> **ACTION ITEM**
All lines containing the string "pose" must be copied from the entries.
======== INFORMATION ========
(** X9.  [findElementByXPath] tells "no match" from "query failed": it
    returns [null] exactly when [page.$x] answered with the empty list, an
    element exactly when that element is the first of the answer, and it
    throws exactly when [page.$x] threw, the same error. *)
Theorem findElementByXPath_null_iff_no_match w job h xpath :
  (completion (findElementByXPath xpath w job h) = Normal None <->
   xquery w h xpath = Returned []) /\
  (forall el,
      completion (findElementByXPath xpath w job h) = Normal (Some el) <->
      exists others, xquery w h xpath = Returned (el :: others)) /\
  (forall e,
      completion (findElementByXPath xpath w job h) = Throw e <->
      exists r, xquery w h xpath = Failed r /\ e = Rejection r).
Proof.
  rewrite findElementByXPath_run.
  destruct (xquery w h xpath) as [[|first others]|r]; cbv [completion fst hd_error].
  - split; [tauto|split].
    + intros el; split; [discriminate|intros (o & Ho); discriminate Ho].
    + intros e; split; [discriminate|intros (r & Hr & _); discriminate Hr].
  - split; [split; discriminate|split].
    + intros el; split.
      * intros [= <-]. now exists others.
      * intros (o & [= <- _]). reflexivity.
    + intros e; split; [discriminate|intros (r & Hr & _); discriminate Hr].
  - split; [split; discriminate|split].
    + intros el; split; [discriminate|intros (o & Ho); discriminate Ho].
    + intros e; split.
      * intros [= <-]. now exists r.
      * intros (r' & [= <-] & ->). reflexivity.
Qed.

(** X10.  [typeInElement] on an element types only after the triple click
    that selects the old text returned: it completes normally exactly when
    both returned; when the click throws nothing is typed, and either
    failure is thrown on to the caller. *)
Theorem typeInElement_types_after_select_all w job h el text :
  let run := typeInElement (Some el) text w job h in
  (completion run = Normal tt <->
   events run = [Did (ElemClick el 3) None; Did (ElemType el text) None]) /\
  (forall r,
      In (Did (ElemClick el 3) (Some r)) (events run) ->
      events run = [Did (ElemClick el 3) (Some r)] /\
      completion run = Throw (Rejection r)) /\
  (forall r,
      In (Did (ElemType el text) (Some r)) (events run) ->
      events run = [Did (ElemClick el 3) None; Did (ElemType el text) (Some r)] /\
      completion run = Throw (Rejection r)).
Proof.
  cbv zeta. rewrite typeInElement_run.
  destruct (respond w h (ElemClick el 3)) as [r3|];
    [|destruct (respond w (h ++ [Did (ElemClick el 3) None]) (ElemType el text)) as [rt|]];
    cbv [completion events fst snd];
    (split; [split; [discriminate || reflexivity|discriminate || reflexivity]|]);
    (split; intros r Hin; in_trace; try (injection Hin as <-); split; reflexivity).
Qed.

(** X11.  The constructor fails only when the working directory cannot be
    read or the video directory cannot be made: it throws exactly when
    [process.cwd] threw, and that is then all it did, or [fs.mkdirSync]
    threw, and that is then the last thing it did; it throws the same
    error, and the clock is not read.  [fs.mkdirSync] is given the directory
    of the job.  The working directory is asked for exactly when no
    directory was given.  Nothing is written to the store of the caller. *)
Theorem constructor_fails_only_on_cwd_or_mkdir S w (s : S) h url duration videoDir :
  let run := constructor url duration videoDir w s h in
  (forall e,
      completion run = Throw e <->
      exists r,
        e = Rejection r /\
        (events run = [Did ProcessCwd (Some r)]
         \/ exists d, final (events run) = Some (Did (MkdirSync d) (Some r)))) /\
  (forall r,
      In (Did ProcessCwd (Some r)) (events run) ->
      videoDir = None /\ events run = [Did ProcessCwd (Some r)]) /\
  (forall d r,
      In (Did (MkdirSync d) r) (events run) ->
      d = default_to (path_join [process_cwd w h; "report"; "video"]) videoDir) /\
  (forall d r,
      In (Did (MkdirSync d) (Some r)) (events run) ->
      final (events run) = Some (Did (MkdirSync d) (Some r))) /\
  (forall t, In (Now t) (events run) -> exists job, completion run = Normal job) /\
  ((exists c, In (Cwd c) (events run)) \/ (exists r, In (Did ProcessCwd r) (events run))
   <-> videoDir = None) /\
  store run = s.
Proof.
  cbv zeta. unfold constructor, bind, ret, cwd, call, Date_now.
  destruct videoDir as [d|]; simpl default_to; cbn [app].
  - destruct (respond w (h ++ []) (MkdirSync d)) as [r|];
      cbv [completion events store fst snd final map last app];
      (split; [|split; [|split; [|split; [|split; [|split]]]]]).
    + intros e; split.
      * intros [= <-]. exists r. split; [reflexivity|]. right. now exists d.
      * intros (r' & -> & [Hev|(d' & [= _ <-])]); [discriminate Hev|reflexivity].
    + intros r' Hin. in_trace.
    + intros d' r' Hin. in_trace. now injection Hin.
    + intros d' r' Hin. in_trace. injection Hin as <- <-. reflexivity.
    + intros t Ht. in_trace.
    + split; [intros [(c & Hc)|(r' & Hr)]; in_trace|discriminate].
    + reflexivity.
    + intros e; split; [discriminate|].
      intros (r' & _ & [Hev|(d' & Hf)]); discriminate.
    + intros r' Hin. in_trace.
    + intros d' r' Hin. in_trace. now injection Hin.
    + intros d' r' Hin. in_trace.
    + intros t Ht. eexists. reflexivity.
    + split; [intros [(c & Hc)|(r' & Hr)]; in_trace|discriminate].
    + reflexivity.
  - destruct (respond w h ProcessCwd) as [rc|];
      [|cbn [app];
        destruct (respond w (h ++ [Cwd (process_cwd w h)])
                    (MkdirSync (path_join [process_cwd w h; "report"; "video"]))) as [r|]];
      cbv [completion events store fst snd final map last app];
      (split; [|split; [|split; [|split; [|split; [|split]]]]]).
    + intros e; split.
      * intros [= <-]. exists rc. split; [reflexivity|]. now left.
      * intros (r' & -> & [[= <-]|(d' & Hf)]); [reflexivity|discriminate Hf].
    + intros r' Hin. in_trace. injection Hin as <-. split; reflexivity.
    + intros d' r' Hin. in_trace.
    + intros d' r' Hin. in_trace.
    + intros t Ht. in_trace.
    + split; [reflexivity|]. intros _. right. eexists. find_in.
    + reflexivity.
    + intros e; split.
      * intros [= <-]. exists r. split; [reflexivity|]. right. eexists. reflexivity.
      * intros (r' & -> & [Hev|(d' & [= _ <-])]); [discriminate Hev|reflexivity].
    + intros r' Hin. in_trace.
    + intros d' r' Hin. in_trace. now injection Hin.
    + intros d' r' Hin. in_trace. injection Hin as <- <-. reflexivity.
    + intros t Ht. in_trace.
    + split; [reflexivity|]. intros _. left. eexists. find_in.
    + reflexivity.
    + intros e; split; [discriminate|].
      intros (r' & _ & [Hev|(d' & Hf)]); discriminate.
    + intros r' Hin. in_trace.
    + intros d' r' Hin. in_trace. now injection Hin.
    + intros d' r' Hin. in_trace.
    + intros t Ht. eexists. reflexivity.
    + split; [reflexivity|]. intros _. left. eexists. find_in.
    + reflexivity.
Qed.

(** X12.  [main] prints "Meet recording failed:" only for a failure of a
    step around the try block of [startRecording], right after that step,
    and then completes normally: navigation, element and recorder failures
    never reach it.  [main] itself throws only when the working directory
    could not be read or the video directory could not be made, and then it
    has done nothing else: no browser is launched. *)
Theorem main_reports_only_failures_around_try w h :
  (forall e,
      In (main_error_report e) (events (main w tt h)) ->
      exists o r before,
        e = Rejection r /\ around_try o = true /\
        events (main w tt h) = before ++ [Did o (Some r); main_error_report e] /\
        completion (main w tt h) = Normal tt) /\
  (forall e,
      completion (main w tt h) = Throw e ->
      exists r,
        e = Rejection r /\
        (events (main w tt h) = [Did ProcessCwd (Some r)]
         \/ exists dir,
              events (main w tt h)
              = [Cwd (process_cwd w h); Did (MkdirSync dir) (Some r)])).
Proof.
  rewrite main_run. cbv zeta.
  unfold constructor, bind, ret, cwd, call, Date_now. cbn [default_to app].
  destruct (respond w h ProcessCwd) as [rc|];
    [|cbn [app];
      destruct (respond w (h ++ [Cwd (process_cwd w h)])
                  (MkdirSync (path_join [process_cwd w h; "report"; "video"]))) as [r|]];
    cbv [completion events fst snd].
  - split.
    + intros e Hin. unfold main_error_report in Hin. in_trace.
    + intros e [= <-]. eexists. split; [reflexivity|]. now left.
  - split.
    + intros e Hin. unfold main_error_report in Hin. in_trace.
    + intros e [= <-]. eexists. split; [reflexivity|]. right. eexists. reflexivity.
  - split; [|discriminate].
    intros e Hin.
    match goal with
    | _ : context [startRecording w ?j ?h'] |- _ =>
        pose proof (startRecording_throw_last w j h') as Hlast;
        pose proof (fun args => startRecording_prints_only_its_report w j h' args) as Hrep;
        destruct (startRecording w j h') as [[c j'] evr]
    end.
    cbv [completion events fst snd] in *.
    unfold main_error_report in Hin.
    cbn [app] in Hin. in_trace.
    apply in_app_or in Hin. destruct Hin as [Hin|Hin].
    + apply Hrep in Hin. destruct Hin as (e' & He'). discriminate He'.
    + destruct c as [[]|e']; [destruct Hin|].
      destruct Hin as [Hin|[]]. injection Hin as ->.
      destruct (Hlast e eq_refl) as (o & r' & Hf & Ho & ->).
      apply final_split in Hf. destruct Hf as (before & ->).
      exists o, r'.
      match goal with
      | |- exists _, _ /\ _ /\ ?evc ++ _ ++ _ = _ /\ _ => exists (evc ++ before)
      end.
      split; [reflexivity|split; [exact Ho|split; [|reflexivity]]].
      unfold main_error_report. now rewrite <- !app_assoc.
Qed.

Lemma failure_in_try_ends_run_witness :
  exists c,
    ends_with
      [ Did (Goto "https://meet.google.com/emr-eqin-uak" "networkidle0" 60000)
          (Some "Navigation timeout of 60000 ms exceeded");
        recording_error_report (Rejection "Navigation timeout of 60000 ms exceeded");
        Did BrowserClose c ]
      (events (startRecording world_goto_fails job0 [])).
Proof.
  apply (proj1 (failure_in_try_ends_run world_goto_fails job0 [])
           (Goto "https://meet.google.com/emr-eqin-uak" "networkidle0" 60000)).
  - reflexivity.
  - vm_compute. find_in.
Defined.

Lemma run_without_failure_records_and_closes_witness :
  completion (startRecording world_ok job0 []) = Normal tt /\
  ends_with
    [ Did (RecorderStart (videoOutputPath job0)) None;
      ConsoleLog ("🎥 Recording started - saving to " ++ videoOutputPath job0);
      Did (WaitForTimeout (recordingDuration job0)) None;
      ConsoleLog "⏹️ Stopping recording...";
      Did RecorderStop None;
      success_message;
      Did BrowserClose None ]
    (events (startRecording world_ok job0 [])).
Proof.
  apply (run_without_failure_records_and_closes world_ok job0 []).
  vm_compute. reflexivity.
Defined.

Lemma recording_starts_after_navigation_witness :
  all_returned (upto is_start (events (startRecording world_start_fails job0 []))) = true /\
  In (Did (Goto (meetUrl job0) "networkidle0" 60000) None)
     (upto is_start (events (startRecording world_start_fails job0 []))).
Proof.
  destruct (recording_starts_after_navigation world_start_fails job0 []
              (videoOutputPath job0) (Some "ffmpeg not found")) as (Hall & Hgoto & _).
  - vm_compute. find_in.
  - split; [exact Hall|exact Hgoto].
Defined.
========
> **PROBLEM SOLUTION**
        pose proof (startRecording_throw_last w j h') as Hlast;
        pose proof (fun args => startRecording_prints_only_its_report w j h' args) as Hrep;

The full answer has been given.